Le ridicule et la fierté, l’orgueil, la peur du qu’en dira-t-on. La peur animale de rompre tous les liens qui nous constituent de façon identitaire, ils l’ont tous vécue à leur manière, avec leurs qualités et leurs travers. Alchimiquement si j’ose dire, ils auront transformé cette peur du ridicule en or. C’est sans doute aussi cette charge que j’ai décidé de prendre un jour sur les épaules. N’est-ce pas tout aussi ridicule que de ne pas le faire finalement ? Dans le rire, il y a quelque chose d’autre encore que j’ai parfois pu entrevoir, mais jamais hélas durablement m’y installer. Comme une connexion avec le sacré, ça va forcément paraître ridicule cela aussi. Rire pour rejoindre le divin. Ensuite, ne jamais l’atteindre, en revanche seulement l’entrevoir. Suffisant pour adorer lire Rabelais autant que Saint-Jean de La Croix.

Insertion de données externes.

(** X3.  In multi-thread mode, with the message-loop lock free:
    [EnterThread] pins the thread once more and takes the lock, and
    [LeaveThread] right after it gives both back, so that the pair changes
    nothing. *)
Theorem enter_leave_threaded w :
  Threaded w = true -> MsgLoopMutex w = false ->
  EnterThread w
  = Ok tt (set_MsgLoopMutex true (set_osThreadPins (S (osThreadPins w)) w)) /\
  (EnterThread ;; LeaveThread) w = Ok tt w.
Proof.
  intros Ht Hm.
  assert (E : EnterThread w
              = Ok tt (set_MsgLoopMutex true (set_osThreadPins (S (osThreadPins w)) w))).
  { unfold EnterThread, LockThread, MsgLoopMutex_Lock, runtime_LockOSThread,
      bind, gets, modify.
    thread_simpl Ht Hm. reflexivity. }
  split; [exact E |].
  unfold bind at 1. rewrite E.
  unfold LeaveThread, UnlockThread, MsgLoopMutex_Unlock, runtime_UnlockOSThread,
    bind, gets, modify.
  thread_simpl Ht Hm.
  destruct w. cbn in *. subst. reflexivity.
Qed.

Lemma enter_leave_threaded_witness :
  (EnterThread ;; LeaveThread)
    (mkWorld [] (mkManager RWFree None) true false 0 [] 0%nat [])
  = Ok tt (mkWorld [] (mkManager RWFree None) true false 0 [] 0%nat []).
Proof.
  exact (proj2 (enter_leave_threaded
                  (mkWorld [] (mkManager RWFree None) true false 0 [] 0%nat [])
                  eq_refl eq_refl)).
Defined.

(** X4.  The message-loop lock is not re-entrant.  In multi-thread mode,
    while the lock is held, [LockThread] does not return, and neither does
    [EnterThread], which has pinned the thread by then; so a second
    [EnterThread] without a [LeaveThread] in between never returns. *)
Theorem lock_not_reentrant w :
  Threaded w = true ->
  (MsgLoopMutex w = true ->
   LockThread w = Blocked w /\
   EnterThread w = Blocked (set_osThreadPins (S (osThreadPins w)) w)) /\
  (MsgLoopMutex w = false ->
   (EnterThread ;; EnterThread) w
   = Blocked (set_MsgLoopMutex true (set_osThreadPins (S (S (osThreadPins w))) w))).
Proof.
  intros Ht. split.
  - intros Hm.
    unfold EnterThread, LockThread, MsgLoopMutex_Lock, runtime_LockOSThread,
      bind, gets, modify.
    thread_simpl Ht Hm. split; reflexivity.
  - intros Hm.
    unfold EnterThread, LockThread, MsgLoopMutex_Lock, runtime_LockOSThread,
      bind, gets, modify.
    thread_simpl Ht Hm. reflexivity.
Qed.

Lemma lock_not_reentrant_witness :
  (EnterThread ;; EnterThread)
    (mkWorld [] (mkManager RWFree None) true false 0 [] 0%nat [])
  = Blocked (mkWorld [] (mkManager RWFree None) true true 2 [] 0%nat []).
Proof.
  exact (proj2 (lock_not_reentrant
                  (mkWorld [] (mkManager RWFree None) true false 0 [] 0%nat [])
                  eq_refl) eq_refl).
Defined.

(** X5.  In multi-thread mode, giving back a lock that is not held is
    fatal: [UnlockThread] stops with the runtime's "unlock of unlocked
    mutex", [LeaveThread] stops there too, before it unpins the thread, and
    [RunUnlocked(f)] stops before it calls [f]. *)
Theorem unlock_unheld_is_fatal w f :
  Threaded w = true -> MsgLoopMutex w = false ->
  UnlockThread w = Panic "fatal error: sync: unlock of unlocked mutex" w /\
  LeaveThread w = Panic "fatal error: sync: unlock of unlocked mutex" w /\
  RunUnlocked f w = Panic "fatal error: sync: unlock of unlocked mutex" w.
Proof.
  intros Ht Hm.
  unfold RunUnlocked, LeaveThread, UnlockThread, MsgLoopMutex_Unlock, bind, gets, panic.
  thread_simpl Ht Hm. repeat split.
Qed.

Lemma unlock_unheld_is_fatal_witness :
  LeaveThread (mkWorld [] (mkManager RWFree None) true false 1 [] 0%nat [])
  = Panic "fatal error: sync: unlock of unlocked mutex"
      (mkWorld [] (mkManager RWFree None) true false 1 [] 0%nat []).
Proof.
  exact (proj1 (proj2 (unlock_unheld_is_fatal
                  (mkWorld [] (mkManager RWFree None) true false 1 [] 0%nat [])
                  (CbMark 0) eq_refl eq_refl))).
Defined.



(** * More of the manager *)

Lemma Group_outcome threadID w :
  Group threadID w =
    match mutex (wgm w) with
    | RWWrite => Blocked w
    | _ => Ok (groups (wgm w) ≫= (fun m : gmap N loc => m !! threadID)) w
    end.
Proof.
  unfold Group, mutex_RLock, mutex_RUnlock, set_mutex, bind, gets, modify, ret.
  destruct w as [h [mu gs] ? ? ? ? ? ?]. cbn.
  destruct mu; destruct gs; reflexivity.
Qed.

Lemma CreateGroup_existing fuel threadID w g :
  mutex (wgm w) = RWFree ->
  groups (wgm w) ≫= (fun m : gmap N loc => m !! threadID) = Some g ->
  CreateGroup fuel threadID w = (Add fuel g 1 ;; ret g) w.
Proof.
  intros Hm Hg.
  unfold CreateGroup. unfold bind at 1. unfold mutex_RLock at 1.
  unfold bind at 1. unfold gets at 1. rewrite Hm. unfold set_mutex, modify at 1.
  unfold bind at 1. unfold gets at 1. cbn [groups wgm set_wgm].
  rewrite Hg.
  unfold bind at 1. unfold mutex_RUnlock, bind at 1. unfold gets at 1.
  cbn [mutex wgm set_wgm]. unfold set_mutex, modify at 1.
  replace (set_wgm _ (set_wgm _ w)) with w; [reflexivity |].
  destruct w as [h [mu gs] ? ? ? ? ? ?]. cbn in *. now subst mu.
Qed.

D’une certaine manière, je ne suis pas loin de penser que je possède une fameuse maitrise de ce ridicule aussi. Que je pourrais même l’enseigner, enseigner à se détacher de tous ces liens qui nous enserrent par le recours à la peinture, comme au ridicule. C’est un peu ce que je fais souvent inconsciemment. De moins en moins inconsciemment.